To satisfy my nostalgic craving, I began crafting a low-FODMAP ‘Copycat’ Starbucks Cinnamon Chip Scone recipe. But I was not impressed with store-bought cinnamon chips. Hard to find, expensive and with questionable ingredients….I didn’t even see ‘cinnamon’ listed on the label! Clearly that would not do for my recipe.
So… I got ambitious. I decided to make my own homemade low-FODMAP Cinnamon Chips (easy) and use them in this low-FODMAP Cinnamon Chip Scone recipe (fabulous).
Guess what? I totally nailed this low-FODMAP Cinnamon Chip Scone recipe (even better than Starbucks).Plus I love the flexibility to just dust these with cinnamon-sugar, or add my low-FODMAP glaze.
You may also love my low-FODMAP Cake Pops, low-FODMAP Copycat Starbucks Lemon loaf and low-FODMAP Coffee Cake. Or check out over 400 more low-FODMAP recipes on the blog.
Be healthy and happy,
Rachel Pauls, MD
Low-FODMAP ‘Copycat’ Starbucks Cinnamon Chip Scone Recipe; Gluten-free
Although this recipe has not been lab tested, a single serving should be low-FODMAP based on the ingredients *using available FODMAP data at time of testing
Serves 12
Prep time 20 min
Bake time 20-22 min
Total time 45 min
Bake 400 F
Ingredients
- 2 cups Authentic Foods GF Classical Blend, plus additional flour for patting out dough (this is my favorite brand, check out my low-FODMAP bake off blog to see why!)
- can also substitute your preferred low-FODMAP, gluten-free flour
- 1/4 cup granulated sugar
- 4 teaspoons double acting baking powder (ex: Clabber Girl brand)

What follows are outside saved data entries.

(** Without a limit the loop returns what it has, then the matches left
    once the rest of the offset is skipped. *)
Lemma findWhere_loop_unbounded (l skipCount : Z) (entities results rs : list entity)
    (skipped : Z) :
  Array_filter (getEvaluator registry F) entities = Normal rs ->
  findWhere_loop registry F false l skipCount entities results skipped
  = Normal (results ++ skipn (Z.to_nat (skipCount - skipped)) rs).
Proof.
  revert results rs skipped.
  induction entities as [| x rest IH]; intros results rs skipped; cbn [Array_filter findWhere_loop].
  - intros [= <-]. by rewrite drop_nil, app_nil_r.
  - unfold getEvaluator at 1.
    destruct (evaluateCondition registry x F) as [keep | err]; [| done].
    destruct (Array_filter _ rest) as [kept |] eqn:Hrest; [| done].
    intros [= <-]. destruct keep.
    + destruct (Z.ltb_spec skipped skipCount) as [Hskip | Hskip].
      * rewrite (IH _ kept) by done.
        replace (Z.to_nat (skipCount - skipped))
          with (S (Z.to_nat (skipCount - (skipped + 1)))) by lia.
        done.
      * rewrite (IH _ kept) by done.
        replace (Z.to_nat (skipCount - skipped)) with 0%nat by lia.
        by rewrite <- app_assoc.
    + by apply IH.
Qed.


(** A filter that is falsy and returns on every record keeps them all:
    [undefined], [null] and [false] are true of every record, and [0] and
    the empty string throw as soon as there is a record. *)
Lemma filterEntities_falsy (entities rs : list entity) :
  to_boolean F = false ->
  filterEntities registry entities F = Normal rs -> rs = entities.
Proof.
  intros HF. unfold filterEntities. revert rs.
  induction entities as [| x rest IH]; intros rs; cbn [Array_filter].
  - by intros [= <-].
  - unfold getEvaluator at 1.
    assert (evaluateCondition registry x F = Normal true
            \/ evaluateCondition registry x F = Throw TypeError) as [-> | ->].
    { destruct F as [| | [|] | n | s | | | | |]; try done; try by left.
      - right. cbn in HF. apply negb_false_iff, Z.eqb_eq in HF. by subst n.
      - right. cbn in HF. apply negb_false_iff, String.eqb_eq in HF. by subst s. }
    + destruct (Array_filter _ rest) as [kept |]; [| done].
      intros [= <-]. f_equal. by apply IH.
    + done.
Qed.

End Pagination.

(** ** The claims *)

(** C1, at a failing input: on the record [{}] and the module's own
    registry, the dedicated-key forms [{and: []}] and [{or: [null]}] are
    true, and the negation of a condition that is false would be true,
    while the fieldless forms [{operator: 'and', value: []}],
    [{operator: 'or', value: [null]}] and [{operator: 'not', value: ...}]
    are all false: [isPlainRecord] takes them for key/value mappings, and
    they are compared with the record's fields [operator] and [value]. *)
Theorem fieldless_logical_condition_is_a_mapping {host : Host} :
  let e := Entity 1 [] in
  evaluateCondition operatorEvaluators e (builders.and []) = Normal true
  /\ evaluateCondition operatorEvaluators e (LogicalCondition AND (VArr literal [])) = Normal false
  /\ evaluateCondition operatorEvaluators e (builders.or [VNull]) = Normal true
  /\ evaluateCondition operatorEvaluators e (LogicalCondition OR (VArr literal [VNull])) = Normal false
  /\ evaluateCondition operatorEvaluators e (BaseCondition "age" "bogus" (VNum 1)) = Normal false
  /\ evaluateCondition operatorEvaluators e
       (LogicalCondition NOT (BaseCondition "age" "bogus" (VNum 1))) = Normal false
  /\ isPlainRecord (LogicalCondition NOT (BaseCondition "age" "bogus" (VNum 1))) = true.
Proof. repeat split; vm_compute; reflexivity. Qed.




(** C3: a boolean literal passed as the whole filter evaluates to true,
    whether it is [true] or [false], for every record and every registry. *)
Theorem boolean_literal_filter_is_true {host : Host}
    (registry : gmap string EvaluatorFn) (e : entity) (b : bool) :
  evaluateCondition registry e (VBool b) = Normal true.
Proof. by destruct b. Qed.

(** C4, at the failing input [{field, operator: 'and', value: 5}]: the call
    [condition.value.every] throws a TypeError, whatever the record and the
    registry, and so does the same condition with [or]; the calls do not
    return [false].  ([contains] on a number does return [false].) *)
Theorem logical_operator_on_a_number_throws {host : Host}
    (registry : gmap string EvaluatorFn) (e : entity) (field : string) :
  evaluateCondition registry e (BaseCondition field (operator_id AND) (VNum 5))
  = Throw TypeError
  /\ evaluateCondition registry e (BaseCondition field (operator_id OR) (VNum 5))
     = Throw TypeError
  /\ forall n v, conditions.contains (VNum n) v = false.
Proof. split; [reflexivity |]. split; [reflexivity | done]. Qed.




(** C6, at two failing inputs, with the module's own registry: on the
    record [{}], [null] evaluates to true and [NOT(NOT(null))], built as
    the [FilterCondition] type declares it, evaluates to false; on John,
    [eq('name', 'John')] evaluates to true and its double negation to
    false. *)
Theorem double_negation_of_null_is_false {host : Host} :
  let e := Entity 1 [] in
  let C := builders.eq "name" (VStr "John") in
  evaluateCondition operatorEvaluators e VNull = Normal true
  /\ evaluateCondition operatorEvaluators e
       (LogicalCondition NOT (LogicalCondition NOT VNull)) = Normal false
  /\ evaluateCondition operatorEvaluators John C = Normal true
  /\ evaluateCondition operatorEvaluators John
       (LogicalCondition NOT (LogicalCondition NOT C)) = Normal false.
Proof. repeat split; vm_compute; reflexivity. Qed.

(** C7: a plain key/value mapping evaluates as the conjunction, built with
    [and], of the conditions [eq(key, value)] of its entries, in the order
    of [Object.entries], for every record and every registry. *)
Theorem plain_mapping_is_conjunction_of_equalities {host : Host}
    (registry : gmap string EvaluatorFn) (e : entity) (a : addr) (ps : props) :
  isPlainRecord (VObj a ps) = true ->
  evaluateCondition registry e (VObj a ps)
  = evaluateCondition registry e
      (builders.and (map (fun '(field, v) => builders.eq field v) ps)).
Proof.
  intros Hplain. apply (inj Some).
  rewrite !evaluateCondition_unfold.
  unfold builders.and. rewrite filter_truthy_eq.
  unfold evaluate_body at 1. object_passes_the_literal_tests a ps.
  by rewrite Hplain.
Qed.

Lemma plain_mapping_is_conjunction_of_equalities_witness :
  let mapping := [("name"%string, VStr "John"); ("status"%string, VStr "active")] in
  isPlainRecord (VObj 9 mapping) = true
  /\ @evaluateCondition sample_host sample_registry John (VObj 9 mapping)
     = @evaluateCondition sample_host sample_registry John
         (builders.and [builders.eq "name" (VStr "John");
                        builders.eq "status" (VStr "active")]).
Proof.
  split; [reflexivity |].
  apply (@plain_mapping_is_conjunction_of_equalities sample_host). reflexivity.
Defined.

- 1/2 teaspoon baking soda
- 3/4 teaspoon xanthan gum (if not added to your low-FODMAP flour choice)
- 1/2 teaspoon salt
- 1/2 cup cold unsalted butter, cut into small pieces
- If you choose a vegan spread alternative, be sure to chill it well
- I used butter
- 1 cup low-FODMAP Cinnamon Chips (WE MADE OUR OWN using only 5 ingredients! see recipe here )
- 2 large eggs, divided
- 2 teaspoons pure vanilla extract
- 3/4 cup coconut cream (canned), room temperature
- Cinnamon and granulated sugar mixture, to sprinkle on top
- 2 tbsps sugar and 1/2 tsp cinnamon combined
- I keep this ratio of cinnamon sugar (larger amounts) in a shaker in my pantry to enjoy over low-FODMAP toast and waffles 🙂
- Low-FODMAP Glaze – see my low-FODMAP cinnamon bun recipe for this easy glaze (I added 1 tsp cinnamon to this glaze for these low-FODMAP cinnamon scone recipe)
Directions
- Preheat oven to 400ºF
- Position rack in center of oven
- Line heavy baking sheet with parchment paper or silicone baking liners
- Combine low-FODMAP flour, sugar, baking powder, baking soda, xanthan gum, and salt in large bowl of electric mixer using flat paddle
- With mixer on low, cut butter into flour mixture until it resembles a coarse meal
- You can also use your hands to help combine any big chunks
- Set aside this mixture for later incorporation
- Beat 1 egg in the same (or another) large bowl of electric mixer until very light and foamy (about 1 minute)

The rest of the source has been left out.